My only concerns would be if he's using protection with everyone and also both of you having regular tests.

Misty9 · 08/10/2021 09:06

Thanks all. I honestly don't think he's having sex with anyone else - yet - and he's being so up front about everything that I do believe he'd tell me. He definitely isn't telling me about the dates to boast or get me to step up either - he's hurting and raw and just on a hedonistic autopilot I think. He said he didn't expect to meet someone he likes so much straight away and it scares him. There's so much I like about him, not least his honesty! But I'm a bit of an anxious mess and it's affecting the rest of my life. That said, I'm also like this at the start of anything as it triggers all my childhood buttons... I'll step back a bit I think.

BelladiMamma · 08/10/2021 09:40

@Misty9 good idea to step back. You can always stay in touch and see how things progress. There's no need for either of you to rush things, especially if the split is recent for him Thanks

Bloody disappointing though ❤️

OP posts:
Stayingstrongish · 08/10/2021 10:07

I’ve matched with a guy on Bumble who has told me he’s in an open relationship and asked if that’s ok. Not sure how I feel about this, I have limited spare time so maybe I don’t have time for a committed relationship anyway. He’s in another city so that would be a bit of a pain.

Stayingstrongish · 08/10/2021 10:08

I told myself I would snooze Bumble and not go on for a while as I have enough dates lined up, but as people have noted here the apps do seem to be addictive! That feeling that there might be someone extra exciting at the next swipe.

SortingItOut · 08/10/2021 10:12

@Stayingstrongish Did you ask if his partner/,wife knew they had an open relationship 😂

I'd be asking to speak to his wife/girlfriend to confirm.

I would chuck him back, being involved in an open relationship could get messy.
There are plenty of single men out there.

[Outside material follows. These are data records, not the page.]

(* ===== verification/QueryThm.v ===== *)
(** * Reads implement the fact list

    A lens that refines a view of the facts makes every walk of [Query] a filter
    of the fact list, in edge order: the narrowest-anchor scan of [query_any], the
    three-chain union of [recall] and the deadline-polled export agree with the
    specification they optimise. *)

From S2P Require Export Query.
From S2P Require Import FactsWrite.

Local Open Scope N_scope.

(** ** What a lens promises *)

(** [view f]: the association a reader sees for the fact [f], if it sees it. *)
Class LensView (lens : EdgeLens) (c : Context) (view : Fact -> option Association) := {
  view_alive : forall i f, fact_at c i = Some f ->
    edge_alive lens c i = Some (bool_decide (is_Some (view f)));
  view_association : forall i f a, fact_at c i = Some f -> view f = Some a ->
    lens_association i = Some a
}.

Definition fact_association (f : Fact) : Association :=
  {| as_subject := f_subject f; as_label := f_label f; as_object := f_object f;
     as_weight := edge_weight (f_sum f) (f_count f); as_count := f_count f;
     as_attributions := f_attributions f |}.

Definition sumN (l : list N) : N := foldr N.add 0 l.

(** The fact restricted to what the sources in [srcs] said. *)
Definition windowed_fact (srcs : list name) (f : Fact) : option Association :=
  let atts := filter (fun a => att_source a ∈ srcs) (f_attributions f) in
  let count := sumN (att_count <$> atts) in
  let sum := foldl accumulate_saturating 0%float (att_weight <$> atts) in
  if count =? 0 then None
  else Some {| as_subject := f_subject f; as_label := f_label f; as_object := f_object f;
               as_weight := edge_weight sum count; as_count := count; as_attributions := atts |}.

Lemma facts_elem c fs f : facts c = Some fs -> f ∈ fs -> exists i, fact_at c i = Some f.
Proof.
  intros H2%mapM_Some (k & Hk)%list_elem_of_lookup.
  destruct (Forall2_lookup_r _ _ _ _ _ H2 Hk) as (i & _ & Hi). eauto.
Qed.

Section lenses.
Context `{UnicodeTables} {c : Context} (Hwf : wf c).

Lemma attribution_chain_rows first ids atts :
  chain_from (t_next <$> attributions c) first ids -> mapM (row_at c) ids = Some atts ->
  exists rows, attribution_chain c first = Some rows /\
    Forall2 (fun row a => attribution_of c row = Some a) rows atts.
Proof.
  intros Hc Hm. unfold attribution_chain. apply walk_chain in Hc. rewrite length_fmap in Hc.
  rewrite Hc. simpl. clear Hc. apply mapM_Some in Hm.
  induction Hm as [|t a ids atts Ht _ (rows & Hr & H2)]; simpl; [eauto|].
  unfold row_at in Ht. destruct (tget (attributions c) t) as [r|]; simpl in *; [|done].
  rewrite Hr. simpl. eauto.
Qed.

Lemma fact_rows i f : fact_at c i = Some f -> exists e rows,
  tget (edges c) i = Some e /\ attribution_chain c (e_first_attribution e) = Some rows /\
  Forall2 (fun row a => attribution_of c row = Some a) rows (f_attributions f) /\
  concept_name c (e_subject e) = Some (f_subject f) /\ label_name c (e_label e) = Some (f_label f) /\
  concept_name c (e_object e) = Some (f_object f) /\ f_count f = e_count e /\ f_sum f = e_sum e.
Proof.
  intros (e & ids & He & Hs & Hl & Ho & Hc & Hm & Hn & Hw)%fact_at_inv.
  destruct (attribution_chain_rows _ _ _ Hc Hm) as (rows & Hr & H2). eauto 12.
Qed.

Lemma association_fact i f : fact_at c i = Some f -> association c i = Some (fact_association f).
Proof using.
  clear Hwf. intros (e & rows & He & Hr & H2 & Hs & Hl & Ho & Hn & Hw)%fact_rows. unfold association.
  rewrite He. simpl. rewrite Hs. simpl. rewrite Hl. simpl. rewrite Ho. simpl. rewrite Hr. simpl.
  apply mapM_Some in H2. rewrite H2. simpl. unfold fact_association. by rewrite Hn, Hw.
Qed.

#[export] Instance FullLens_view : LensView (FullLens c) c (fun f => Some (fact_association f)).
Proof using.
  clear Hwf. split.
  - intros i f (e & _ & He & _)%fact_at_inv. unfold edge_alive. by rewrite He.
  - intros i f a Hf [= <-]. by apply association_fact.
Qed.
End lenses.

(** ** The windowed lens *)

Lemma Forall2_filter_both {A B} (R : A -> B -> Prop) (P : A -> Prop) (Q : B -> Prop)
    `{!forall x, Decision (P x)} `{!forall y, Decision (Q y)} l k :
  Forall2 R l k -> (forall x y, R x y -> P x <-> Q y) ->
  Forall2 R (filter P l) (filter Q k).
Proof.
  intros H2 HPQ. induction H2 as [|x y l k Hxy _ IH]; [constructor|].
  rewrite !filter_cons. pose proof (HPQ _ _ Hxy).
  case_decide; case_decide; try tauto. by constructor.
Qed.

Lemma foldl_window_filter window acc rows :
  foldl (window_step window) acc rows =
  foldl (fun acc row => (u64_add acc.1 (t_count row.2), accumulate_saturating acc.2 (t_sum row.2))) acc
    (filter (fun row => t_source row.2 ∈ eligible window) rows).
Proof.
  revert acc. induction rows as [|row rows IH]; intros acc; [done|]. rewrite filter_cons. simpl.
  unfold window_step at 2. case_decide; simpl; apply IH.
Qed.

Lemma foldl_rows (c : Context) rows atts n w :
  Forall2 (fun row a => attribution_of c row = Some a) rows atts ->
  n + sumN (att_count <$> atts) <= U64_MAX ->
  foldl (fun acc row => (u64_add acc.1 (t_count row.2), accumulate_saturating acc.2 (t_sum row.2)))
    (n, w) rows =
  (n + sumN (att_count <$> atts), foldl accumulate_saturating w (att_weight <$> atts)).
Proof.
  intros H2. revert n w. induction H2 as [|row a rows atts Hr _ IH]; intros n w; csimpl; [by rewrite N.add_0_r|].
  unfold attribution_of in Hr. destruct (source_name c _); simpl in *; [|done]. injection Hr as <-. csimpl.
  intros Hn. unfold u64_add. rewrite N.mod_small by (unfold U64_MAX in *; lia).
  rewrite IH by lia. f_equal. lia.
Qed.

Lemma sumN_filter (P : Attribution -> Prop) `{!forall x, Decision (P x)} l :
  sumN (att_count <$> filter P l) <= sumN (att_count <$> l).
Proof. induction l as [|a l IH]; [done|]. rewrite filter_cons. case_decide; csimpl; lia. Qed.

Section windows.
Context `{UnicodeTables} {c : Context} (Hwf : wf c).

(** A fact's attributions account for at most its count. *)
Lemma fact_counts i f : fact_at c i = Some f ->
  sumN (att_count <$> f_attributions f) <= f_count f <= U64_MAX.
Proof using Hwf.
  intros Hf. destruct (wf_attributions _ Hwf) as (chains & Hat).
  destruct (fact_chain c chains i f Hat Hf) as (l & Hl & Hm & _).
  pose proof Hf as (e & _ & He & _ & _ & _ & _ & _ & Hn & _)%fact_at_inv.
  pose proof Hat as (_ & _ & Hcov). rewrite Hn. split.
  - assert (He' : tget (e_count <$> edges c) i = Some (e_count e)) by by rewrite tget_fmap, He.
    rewrite tget_lookup in He'. rewrite tget_lookup in Hl. etrans; [|exact (Forall2_lookup_lr _ _ _ _ _ _ Hcov He' Hl)]. clear -Hm. apply mapM_Some in Hm.
    induction Hm as [|t a l atts Ht _ IH]; [done|]. csimpl.
    apply row_source in Ht as (r & Hr & _ & _ & Hc & _). rewrite tget_fmap, Hr. simpl. lia.
  - pose proof (wf_totals _ Hwf) as Ht. rewrite tget_lookup in He.
    by eapply Forall_lookup_1 in Ht as [? _].
Qed.

Lemma eligible_spec srcs row a : attribution_of c row = Some a ->
  t_source row.2 ∈ eligible (source_window c srcs) <-> att_source a ∈ srcs.
Proof using Hwf.
  unfold attribution_of. destruct (source_name c (t_source row.2)) as [n|] eqn:En; simpl; [|done].
  intros [= <-]. simpl. rewrite elem_of_list_to_set, list_elem_of_omap. split.
  - intros (m & Hm & Hi). apply (source_id_name Hwf) in Hi. congruence.
  - intros Hn. exists n. split; [done|]. by apply (source_name_id Hwf).
Qed.

(** The window recomputes an edge's totals from its own attributions. *)
Lemma windowed_totals_fact srcs i f e :
  fact_at c i = Some f -> tget (edges c) i = Some e ->
  windowed_totals c e (source_window c srcs) =
  Some (sumN (att_count <$> filter (fun a => att_source a ∈ srcs) (f_attributions f)),
        foldl accumulate_saturating 0%float
          (att_weight <$> filter (fun a => att_source a ∈ srcs) (f_attributions f))).
Proof using Hwf.
  intros Hf He. pose proof (fact_counts i f Hf) as Hcnt.
  destruct (fact_rows i f Hf) as (e' & rows & He' & Hr & H2 & _). simplify_eq.
  unfold windowed_totals. rewrite Hr. simpl. f_equal. rewrite foldl_window_filter.
  pose proof (sumN_filter (fun a => att_source a ∈ srcs) (f_attributions f)).
  rewrite (foldl_rows c _ (filter (fun a => att_source a ∈ srcs) (f_attributions f))); [done| |lia].
  eapply Forall2_filter_both; [done|]. intros row a Hra. by apply eligible_spec.
Qed.

#[export] Instance WindowLens_view srcs :
  LensView (WindowLens c (source_window c srcs)) c (windowed_fact srcs).
Proof using Hwf.
  split.
  - intros i f Hf. pose proof Hf as (e & _ & He & _)%fact_at_inv.
    unfold edge_alive. rewrite He. simpl. rewrite (windowed_totals_fact srcs i f e Hf He). simpl. f_equal.
    unfold windowed_fact. destruct (N.eqb_spec (sumN (att_count <$> filter (fun a => att_source a ∈ srcs)
      (f_attributions f))) 0) as [->|Hn]; [done|].
    rewrite bool_decide_eq_true_2 by eauto. apply N.ltb_lt. lia.
  - intros i f a Hf. unfold windowed_fact. case_match eqn:E0; [done|]. intros [= <-].
    destruct (fact_rows i f Hf) as (e & rows & He & Hr & H2 & Hs & Hl & Ho & _). simpl.
    unfold windowed_association. bind He. bind (windowed_totals_fact srcs i f e Hf He).
    bind Hs. bind Hl. bind Ho. bind Hr.
    assert (Hm : mapM (attribution_of c) (filter (fun row => t_source row.2 ∈ eligible (source_window c srcs)) rows) =
      Some (filter (fun a => att_source a ∈ srcs) (f_attributions f))).
    { apply mapM_Some. eapply Forall2_filter_both; [done|]. intros row b Hrb. by apply eligible_spec. }
    by bind Hm.
Qed.
End windows.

Stayingstrongish · 08/10/2021 10:26

@SortingItOut ha ha good point, does his partner know! He also says he’s looking to make unconventional contacts, who knows what that means. Don’t think I can be bothered proving how ‘alternative’ I am.

Slothmomma · 08/10/2021 10:34

@stayingstrongish like @sortingitout it would be the first thing I'd ask too 😆

Well its my bday today and mr mason surprised me with a visit late last night to drop off cards, flowers and chocolates so that I have them for the day 😁 told he really shouldn't have as only be chatting a few weeks but such a lovely thought 😊

Stayingstrongish · 08/10/2021 10:56

@Slothmomma happy birthday - sounds like you’ve got a good one there with Mr Mason!